M. Guillaume Chabert - Je souhaiterais revenir sur la présentation générale qui vient d'être faite. Il faut savoir que la liste des communes de montagne évolue chaque année. En 1976, on comptait 5 532 communes classées en zone de montagne. En 1999, on en comptait 5 809 et en 2002, 6 172. Cette progression régulière peut paraître surprenante. Elle est due au fait que peuvent être classées en zone de montagne, des communes qui ne respectent pas des critères d'altitude, mais dont l'économie est suffisamment liée à des communes limitrophes elles-mêmes classées en zone de montagne, pour qu'elles puissent bénéficier de la même appellation. Cette liste est tenue à jour par le CEMAGREF. C'est donc le Ministère de l'Agriculture qui gère en définitive la liste des communes de montagne.

Cette évolution de la liste impacte les dotations de l'Etat aux collectivités locales dans la mesure où le classement en zone de montagne induit un certain nombre de majorations de dotations notamment au travers de la voirie. En effet, beaucoup de dotations de l'Etat aux collectivités locales, qu'il s'agisse des communes ou des départements, prennent en compte la voirie.

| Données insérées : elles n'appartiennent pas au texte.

(* ===== verification/Derive.v ===== *)
(** The attribute [#[predicate]]: [sdk/predicates/derive/src/lib.rs].

    What the attribute checks of a function before it exports it.  The syntax trees are
    those of the crate [syn]; the model has the views of them that the code takes. *)
From S2P Require Import Prelude Extern Chain Sandbox Library Guest.

(** [syn]: functions, their arguments, types and paths. *)
Class SynCrate := {
  ItemFn : Type; FnArg : Type; SynType : Type; SynPath : Type; PathSegment : Type;
  sig_ident : ItemFn → rstring;
  sig_inputs : ItemFn → list FnArg;
  sig_output : ItemFn → option SynType;  (** [ReturnType::Type], or [Default] *)
  arg_typed : FnArg → option SynType;  (** [FnArg::Typed] *)
  ty_reference : SynType → option (bool * SynType);  (** whether it is mutable, and to what *)
  ty_path : SynType → option SynPath;
  segments : SynPath → list PathSegment;
  is_ident : SynPath → rstring → bool;
  seg_ident : PathSegment → rstring;
  (** [AngleBracketed]: the arguments, and which of them are types. *)
  seg_generics : PathSegment → option (list (option SynType));
}.

Section derive.
Context `{!SynCrate}.

(** The last segment of the path that a shared reference is to. *)
Definition referenced (ty : SynType) : option PathSegment :=
  '(mutability, elem) ← ty_reference ty;
  if mutability : bool then None else path ← ty_path elem; list.last (segments path).

(** [&Vec<ExpandedParam>] *)
Definition params_ok (ty : SynType) : bool :=
  match referenced ty with
  | Some seg =>
      if bool_decide (seg_ident seg = str "Vec") then
        match seg_generics seg ≫= head with
        | Some (Some arg) =>
            match ty_path arg ≫= λ path, list.last (segments path) with
            | Some seg => bool_decide (seg_ident seg = str "ExpandedParam")
            | None => false
            end
        | _ => false
        end
      else false
  | None => false
  end.

(** [&PredicateContext] *)
Definition context_ok (ty : SynType) : bool :=
  match referenced ty with
  | Some seg => bool_decide (seg_ident seg = str "PredicateContext")
  | None => false
  end.

Definition args_ok (l : list FnArg) : bool :=
  match l with
  | [first; second] =>
      match arg_typed first, arg_typed second with
      | Some ty1, Some ty2 => params_ok ty1 && context_ok ty2
      | _, _ => false
      end
  | _ => false
  end.

(** [verify_signature]: [None] is the panic on a name of the builtins. *)
Definition verify_signature (input_fn : ItemFn) : option bool :=
  if bool_decide (sig_ident input_fn ∈ reserved_names) then None
  else if negb (args_ok (sig_inputs input_fn)) then Some false
  else match sig_output input_fn with
       | Some ty =>
           match ty_path ty with
           | Some path => Some (is_ident path (str "bool"))
           | None => Some true
           end
       | None => Some true
       end.

(** [predicate]: what is exported, or the panic. *)
Definition predicate (input_fn : ItemFn) : option rstring :=
  ok ← verify_signature input_fn; if ok : bool then Some (sig_ident input_fn) else None.

(** The exports that pass never hide the builtins; but the check of the result is only
    one of paths, so that a function without a result passes, and one that returns a
    tuple or a reference. *)
Lemma predicate_spec f :
  (∀ n, predicate f = Some n → n = sig_ident f ∧ n ∉ reserved_names ∧ args_ok (sig_inputs f) = true) ∧
  (sig_ident f ∉ reserved_names → args_ok (sig_inputs f) = true →
   (sig_output f = None ∨ ∃ ty, sig_output f = Some ty ∧ ty_path ty = None) →
   predicate f = Some (sig_ident f)).
Proof.
  unfold predicate, verify_signature. split.
  - intros n. case_bool_decide; [done|]. destruct (args_ok (sig_inputs f)); [|done]. simpl.
    destruct (sig_output f) as [ty|]; [destruct (ty_path ty) as [path|]; [destruct (is_ident path _)|]|]; simpl;
      naive_solver.
  - intros Hn Ha Ho. rewrite bool_decide_false, Ha by done. simpl.
    by destruct Ho as [->|(ty & -> & ->)].
Qed.
End derive.

(** ** Functions as trees *)

Inductive ToyType := TyRef (m : bool) (t : ToyType) | TyPath (segs : list (rstring * list ToyType)) | TyTuple.
#[local] Instance toy_syn : SynCrate := {|
  ItemFn := rstring * list (option ToyType) * option ToyType;
  FnArg := option ToyType; SynType := ToyType; SynPath := list (rstring * list ToyType);
  PathSegment := rstring * list ToyType;
  sig_ident f := f.1.1; sig_inputs f := f.1.2; sig_output f := f.2;
  arg_typed a := a;
  ty_reference t := match t with TyRef m t => Some (m, t) | _ => None end;
  ty_path t := match t with TyPath p => Some p | _ => None end;
  segments p := p;
  is_ident p n := match p with [(m, [])] => bool_decide (m = n) | _ => false end;
  seg_ident s := s.1;
  seg_generics s := match s.2 with [] => None | l => Some (Some <$> l) end;
|}.

Definition params_type : ToyType := TyRef false (TyPath [(str "Vec", [TyPath [(str "ExpandedParam", [])]])]).
Definition context_type : ToyType := TyRef false (TyPath [(str "sdk", []); (str "PredicateContext", [])]).
Definition toy_fn (name : rstring) (args : list ToyType) (ret : option ToyType) : ItemFn :=
  (name, Some <$> args, ret).

(** The signature of the documentation, one without a result, one with another result,
    with swapped arguments, and a name of the builtins. *)
Example signatures :
  verify_signature <$> [
    toy_fn (str "p") [params_type; context_type] (Some (TyPath [(str "bool", [])]));
    toy_fn (str "p") [params_type; context_type] None;
    toy_fn (str "p") [params_type; context_type] (Some (TyPath [(str "u32", [])]));
    toy_fn (str "p") [context_type; params_type] (Some (TyPath [(str "bool", [])]));
    toy_fn (str "__allocate") [params_type; context_type] (Some (TyPath [(str "bool", [])]))] =
  [Some true; Some true; Some false; Some false; None].
Proof. vm_compute. reflexivity. Qed.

La plupart du temps, celle-ci est majorée d'un coefficient de 1,3 lorsqu'elle est située en zone de montagne afin de tenir compte de la spécificité de ces communes.

S'agissant des dotations, le financement de la DFM (Dotation de Fonctionnement Minimale) ne garantit pas actuellement une stabilité voire une progression de la dotation puisque le financement est tripartite : une partie de la DFM est financée par un prélèvement sur la masse totale de la DGF des départements, une seconde partie provient d'un prélèvement sur la région Ile-de-France dont la DGF est amenée à disparaître, une dernière partie provient d'un prélèvement sur la DGF des départements qui sont plus riches que la moyenne.

Par ailleurs, les caractéristiques de la DFM ont pour conséquence de la cibler sur les départements ruraux, et pas nécessairement sur les départements ruraux de montagne.

En 2002 (comme en 2001 et en 2000), 24 départements sont éligibles à la DFM. Ces 24 départements sont tous ruraux.

Pour être éligible à la DFM, il faut soit avoir un potentiel fiscal par habitant inférieur de 40 % à la moyenne, soit avoir un potentiel fiscal ramené à la superficie inférieur de 60 % à la moyenne des départements.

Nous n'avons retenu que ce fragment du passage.